Dementia patients are able to recover memories they have lost because their care home has been painted to look like a high street from the 1940s and 50s.
The hallways in the De Baliol Care Home in Newbiggin by the Sea, Northumberland, have been transformed to look much like the area that many of its residents grew up in.
Staff hope the recognisable features of old-fashioned shop fronts and sea views through ‘windows’ could trigger memories for the residents with dementia.
Administrator Sylvia Richardson said: ‘We wanted to create and atmosphere that would stimulate memories of the local area of yesterday and today.
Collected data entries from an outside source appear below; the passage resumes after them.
(* ===== verification/SheetClaims.v ===== *)
(** What holds of spreadsheets. *)

From S2P Require Import Prelude Json Utf Contract Format SheetFormula SheetModel SheetOps.
From S2P Require Import SheetApply SheetNames SheetLines SheetReach.
Open Scope N_scope.

(** The lines that take the place of a range when lines are put in or taken out: those that
    the lines of the range move to, and the new ones that are inside it. *)
Definition takes_place {E} (s : Shift) (first last y : N) : Prop :=
  (exists x, first <= x <= last /\ shift_line (E:=E) s x = Ok (Some y)) \/
  ((0 < sh_count s)%Z /\ first < sh_at s <= last /\ sh_at s <= y < sh_at s + amount s).

Lemma takes_place_image {E} s first last y : fits s last -> takes_place (E:=E) s first last y <-> image s first last y.
Proof.
  intros [Ha Hl]. assert (Hx : forall x, x <= last -> fits s x) by (intros x Hx; split; [done|]; intros Hc; specialize (Hl Hc); lia).
  unfold takes_place, image. split; (intros [(x & Hr & Es)|Hn]; [left; exists x|by right]); (split; [done|]).
  - rewrite shift_line_ok in Es by (apply Hx; lia). by injection Es as ->.
  - rewrite shift_line_ok by (apply Hx; lia). by rewrite Es.
Qed.

(** Put in, or taken out with a count below 0. *)
Definition change_lines (rows : bool) (id : text) (at_ : N) (count : Z) : Change :=
  if rows then Rows id at_ count else Columns id at_ count.

Lemma apply_lines `{Unicode} m rows id at_ count : apply m (change_lines rows id at_ count) [] =
  m ← move_lines m id at_ count rows; Ok (m, change_lines rows id at_ count).
Proof. by destruct rows. Qed.

Lemma apply_lines_ok `{Unicode} m rows id at_ count since m' c : apply m (change_lines rows id at_ count) since = Ok (m', c) ->
  move_lines m id at_ count rows = Ok m'.
Proof.
  unfold apply. destruct (is_behind _ since); [done|]. intros (c1 & E1 & E2)%ok_inv.
  destruct rows; injection E1 as <-; cbn [apply_one] in E2; by apply ok_inv in E2 as (m1 & -> & [= <- _]).
Qed.

(** * The claims *)

Section claims.
Context `{Unicode}.

(** A change that went in a workbook, as the views see it, goes in the same workbook
again when nothing is after its base, gives the same workbook, and shows the same: so
the journal of a workbook makes it again, though a change of looks, or the ops of an
agent, became another change when it went in. *)
Theorem sheet_changes_replay m change since m' change' :
apply m change since = Ok (m', change') -> apply m change' [] = Ok (m', change').
Proof. apply apply_again. Qed.

(** The name of any range of the grid reads back as the range, whichever its corners are,
and so does the name of a cell. *)
Theorem cell_names_read_back {E} top left_ bottom right_ : in_grid top left_ -> in_grid bottom right_ ->
exists name, range_name (E:=E) (top, left_, bottom, right_) = Ok name /\ parse_range name = Some (top, left_, bottom, right_).
Proof. apply range_reads. Qed.

(** When lines are put in or taken out, a range covers just the lines that take the place
of its own: where its lines went to and the new ones inside it.  It goes when none is
left. *)
Theorem spans_follow_lines {E} s first last : first <= last -> fits s last ->
exists r, span (E:=E) s first last = Ok r /\ match r with
| Some (a, b) => forall y, a <= y <= b <-> takes_place (E:=E) s first last y
| None => forall y, ~ takes_place (E:=E) s first last y
end.
Proof.
intros Hle Hf. assert (Hi : forall y, takes_place (E:=E) s first last y <-> image s first last y) by (intros; by apply takes_place_image).
destruct (Z.le_gt_cases 0 (sh_count s)) as [Hc|Hc].
- destruct (span_inserted (E:=E) s first last Hle Hf Hc) as (a & b & E1 & Hab). exists (Some (a, b)). split; [done|].
intros y. by rewrite Hab, Hi.
- destruct (span_deleted (E:=E) s first last Hle Hf Hc) as (r & E1 & Hr). exists r. split; [done|].
destruct r as [[a b]|]; intros y; [by rewrite Hr, Hi|]. rewrite Hi. intros [(x & Hx & Ex)|[Hp _]]; [|lia].
by rewrite (Hr x Hx) in Ex.
Qed.

(** Rows or columns that were put in can be taken out again: that never fails and never
panics, whatever the formulas, names, merges and anchors of the workbook are, and every
cell, merge, size and look is back in its place. *)
Theorem lines_come_back m rows id at_ n since m1 c : (0 < n)%Z ->
apply m (change_lines rows id at_ n) since = Ok (m1, c) ->
exists m2, apply m1 (change_lines rows id at_ (- n)) [] = Ok (m2, change_lines rows id at_ (- n)) /\
model_shape m2 = model_shape m.
Proof.
intros Hn E1%apply_lines_ok. destruct (lines_return at_ n Hn _ _ _ _ E1) as (m2 & E2 & Hs).
exists m2. by rewrite apply_lines, E2.
Qed.

(** C24. Where ids and names are no two sheets' and no new sheet takes a name that is there, the
changes that [compare] finds between two workbooks all go in one after the other, and leave each
sheet of the other workbook with its name, cells (with the same index of their look) and merges,
and no other sheet.  Each line that has a size in the other workbook has it; any other line keeps
the size that it had, and the looks that the indexes name stay those that there were. *)
Theorem compare_reaches from to : comparable from to ->
exists m, run from (compare from to) = Ok m /\ m_looks m = m_looks from /\
(forall new, new ∈ m_sheets to -> exists s, sheet_of m (sh_id new) = Some s /\ shows (old_of from new) s new) /\
(forall s, s ∈ m_sheets m -> is_Some (sheet_of to (sh_id s))).
Proof. apply compare_gives. Qed.
End claims.

(* ------------------------------------------------------------ *)

(** The claims of spreadsheets at small workbooks, and what goes wrong in some. *)

Open Scope N_scope.

#[local] Instance ascii : Unicode := fun _ => false.

Definition plain (v : CellValue) : Cell := MkCell (Some v) None None.
Definition formula (f : string) : Cell := MkCell None (Some (Utf.chars f)) (Some 1).

(** A sheet with a sum, a merge and sizes. *)
Definition costs (id name : string) (cells : list ((N * N) * Cell)) : Sheet :=
  MkSheet (Utf.chars id) 1 (Utf.chars name) None (list_to_map cells) [(0, 0, 0, 1)] {[2 := 4621819117588971520]} {[1 := 4626322717216342016]}
    ∅ ∅ [] false.

Definition book : Model := MkModel
  [costs "1" "Costs" [((0, 0), plain (Text (lit "Rent"))); ((1, 0), plain (Number 4607182418800017408)); ((2, 0), formula "SUM(A1:A2)+A3:A3")];
   costs "2" "More" [((4, 1), formula "Costs!A$2*2")]] [] [MkDefinedName (lit "total") None (lit "Costs!$A$1:$A$2")] 2.

(** An agent formats cells, which becomes a change of their style. *)
Definition agent_ops : Change := Ops [FormatRange (lit "Costs") (lit "A1:B2") (MkLook true false false false None None None None None None None false);
  SetCell (lit "More") (lit "C3") (Some (Boolean true)) None].

Lemma sheet_changes_replay_witness :
  match apply book agent_ops [] with
  | Ok (m', change') => change' <> agent_ops /\ apply book change' [] = Ok (m', change')
  | _ => False
  end.
Proof.
  destruct (apply book agent_ops []) as [[m' change']| |] eqn:E; [|vm_compute in E; discriminate E..].
  split; [|exact (sheet_changes_replay book agent_ops [] m' change' E)].
  intros ->. vm_compute in E. discriminate E.
Defined.

Lemma cell_names_read_back_witness :
  (in_grid 9 27 /\ in_grid 12 16383) /\
  exists name, range_name (E:=Refused) (9, 27, 12, 16383) = Ok name /\ parse_range name = Some (9, 27, 12, 16383).
Proof.
  assert (H1 : in_grid 9 27 /\ in_grid 12 16383) by (unfold in_grid, U32; lia).
  split; [exact H1|]. exact (cell_names_read_back 9 27 12 16383 (proj1 H1) (proj2 H1)).
Defined.

Example range_name_letters : range_name (E:=Refused) (9, 27, 12, 16383) = Ok (lit "AB10:XFD13").
Proof. vm_compute. reflexivity. Qed.

Lemma spans_follow_lines_witness :
  fits (MkShift 3 (-2)) 9 /\
  exists r, span (E:=Refused) (MkShift 3 (-2)) 4 9 = Ok r /\ match r with
  | Some (a, b) => forall y, a <= y <= b <-> takes_place (E:=Refused) (MkShift 3 (-2)) 4 9 y
  | None => forall y, ~ takes_place (E:=Refused) (MkShift 3 (-2)) 4 9 y
  end.
Proof.
  assert (Hf : fits (MkShift 3 (-2)) 9) by (split; [reflexivity|intros Hc; vm_compute in Hc; congruence]).
  split; [exact Hf|]. apply (spans_follow_lines (E:=Refused) (MkShift 3 (-2)) 4 9); [lia|exact Hf].
Defined.

Lemma lines_come_back_witness :
  match apply book (change_lines true (lit "1") 1 3) [] with
  | Ok (m1, c) => exists m2, apply m1 (change_lines true (lit "1") 1 (-3)) [] = Ok (m2, change_lines true (lit "1") 1 (-3)) /\
      model_shape m2 = model_shape book
  | _ => False
  end.
Proof.
  destruct (apply book (change_lines true (lit "1") 1 3) []) as [[m1 c]| |] eqn:E; [|vm_compute in E; discriminate E..].
  exact (lines_come_back book true (lit "1") 1 3 [] m1 c eq_refl E).
Defined.

(** The same workbook as another program left it. *)
Definition other_book : Model := MkModel
  [costs "1" "Costs" [((0, 0), plain (Text (lit "Heat"))); ((2, 0), formula "SUM(A1:A2)")];
   costs "3" "New" [((4, 1), plain (Boolean true))]] [] [] 3.

Lemma book_comparable : comparable book other_book.
Proof.
  split.
  - apply (bool_decide_unpack _). by vm_compute.
  - apply (bool_decide_unpack _). by vm_compute.
  - apply (bool_decide_unpack _). by vm_compute.
  - intros new s Hnew Hfrom Hs Heq. cbn [m_sheets book other_book] in *.
    apply elem_of_cons in Hnew as [->|Hnew]; [vm_compute in Hfrom; discriminate Hfrom|].
    apply list_elem_of_singleton in Hnew as ->.
    apply elem_of_cons in Hs as [->|Hs]; [vm_compute in Heq; discriminate Heq|].
    apply list_elem_of_singleton in Hs as ->. vm_compute in Heq. discriminate Heq.
  - by vm_compute.
  - done.
Defined.

Lemma compare_reaches_witness : comparable book other_book /\
  exists m, run book (compare book other_book) = Ok m /\ m_looks m = [] /\
    (forall new, new ∈ m_sheets other_book -> exists s, sheet_of m (sh_id new) = Some s /\ shows (old_of book new) s new) /\
    (forall s, s ∈ m_sheets m -> is_Some (sheet_of other_book (sh_id s))).
Proof. split; [exact book_comparable|]. exact (compare_reaches book other_book book_comparable). Defined.

(** ** What goes wrong *)

(** A sheet that another program made anew keeps its name and gets another id.  What it holds
    does not go in, as the name is there. *)
Definition remade : Model := MkModel [costs "2" "Costs" [((0, 0), plain (Boolean true))]] [] [] 2.
Definition single : Model := MkModel [costs "1" "Costs" [((0, 0), plain (Boolean false))]] [] [] 1.

Example remade_sheet_is_refused :
  match compare single remade with
  | AddSheet id name :: more =>
      apply single (AddSheet id name) [] = Err (Invalid (say [lit "The sheet "; name; lit " is there already."])) /\
      forallb (fun change => match apply single change [] with Err _ => true | _ => false end) more = true
  | _ => False
  end.
Proof. by vm_compute. Qed.

(** Another program gives a column its usual width again: no change is found, and the width stays. *)
Definition usual_width : Model := MkModel
  [MkSheet (lit "1") 1 (lit "Costs") None {[(0, 0) := plain (Boolean false)]} [(0, 0, 0, 1)] ∅ {[1 := 4626322717216342016]}
    ∅ ∅ [] false] [] [] 1.
Example removed_width_stays : compare single usual_width = [].
Proof. vm_compute. reflexivity. Qed.

(** Another program makes a cell bold, with a look that the styles of its file hold: the cell gets
    the index of the look, and the workbook has no look of that index. *)
Definition bold_cell : Model := MkModel [costs "1" "Costs" [((0, 0), MkCell (Some (Boolean false)) None (Some 0))]]
  [MkLook true false false false None None None None None None None false] [] 1.
Example new_look_is_missing :
  match run single (compare single bold_cell) with
  | Ok m => m_looks m = [] /\ (s ← m_sheets m !! 0%nat; c ← sh_cells s !! (0, 0); c_style c) = Some 0
  | _ => False
  end.
Proof. vm_compute. done. Qed.

(** The number of lines that has no absolute value. *)
Example least_count_panics : apply book (Rows (lit "1") 0 (-2147483648)) [] = Panic.
Proof. vm_compute. reflexivity. Qed.

(** A reference near the end of the numbers, and an insertion. *)
Definition far_book : Model := MkModel [costs "1" "Costs" [((0, 0), formula "A4294967295")]] [] [] 1.
Example far_reference_panics : apply far_book (Rows (lit "1") 0 5) [] = Panic.
Proof. vm_compute. reflexivity. Qed.

(** A cell in the last row that a number has. *)
Definition last_row : Change := Cells (lit "1") [MkCellChange 4294967295 0 (Some (Some (Boolean true))) None None None].
Example last_row_goes_in_and_panics :
  match apply single last_row [] with
  | Ok (m, _) => match m_sheets m with s :: _ => size (E:=Refused) s = Panic | [] => False end
  | _ => False
  end.
Proof. vm_compute. reflexivity. Qed.

(** An agent that read before rows moved writes in the wrong cell: ops are never behind. *)
Example ops_miss_moved_rows :
  is_behind agent_ops [MkOrdered 1 "a" "c" 1 (Rows (lit "1") 0 1)] = false /\
  check_conflicts [SetCell (lit "Costs") (lit "A1") None None] book [MkOrdered 1 "a" "c" 1 (Rows (lit "1") 0 1)] = Ok tt.
Proof. vm_compute. done. Qed.

(** A viewer says that they are in the last row, and the first agent that asks who is there
    ends the document. *)
Definition last_place : Value := Object [("column", Num (PosInt 0)); ("row", Num (PosInt 4294967295)); ("sheet", Str "1")]%string.
Example last_place_panics : describe single last_place = Panic.
Proof. by vm_compute. Qed.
‘We involved all the residents and the staff – but almost all the work has been done by Chris Brosnan, our maintenance man, with the murals for doors and walls done by Premier Graphics, from Blyth.
‘The fantastic photos were taken by Robert Miller, from Stakeford, and enlarged to create a local scene.’
Mr Brosnan said he was ‘let loose’ to paint the hallways.
‘The idea, for people with dementia, is to bring memories back, to create a street which looks the way things did when they were younger,’ he explained.
‘We included the views of the beach because a lot of people will have spent time there, so it’s about trying to jog some happy memories.’
The idea has been successfully tested in other care homes and NHS hospitals across the UK.
But it’s not just the happy memories that will benefit residents – the paintings are also said to have a calming and ‘homely’ effect.
‘I’ve been working here for about four years, and it doesn’t feel like a nursing home, it feels like a family,’ said care home manager Judith Brown.
‘This really adds to that, it’s something we all worked on. We’ve got lovely grounds outside too, so there’s lots for people to enjoy.’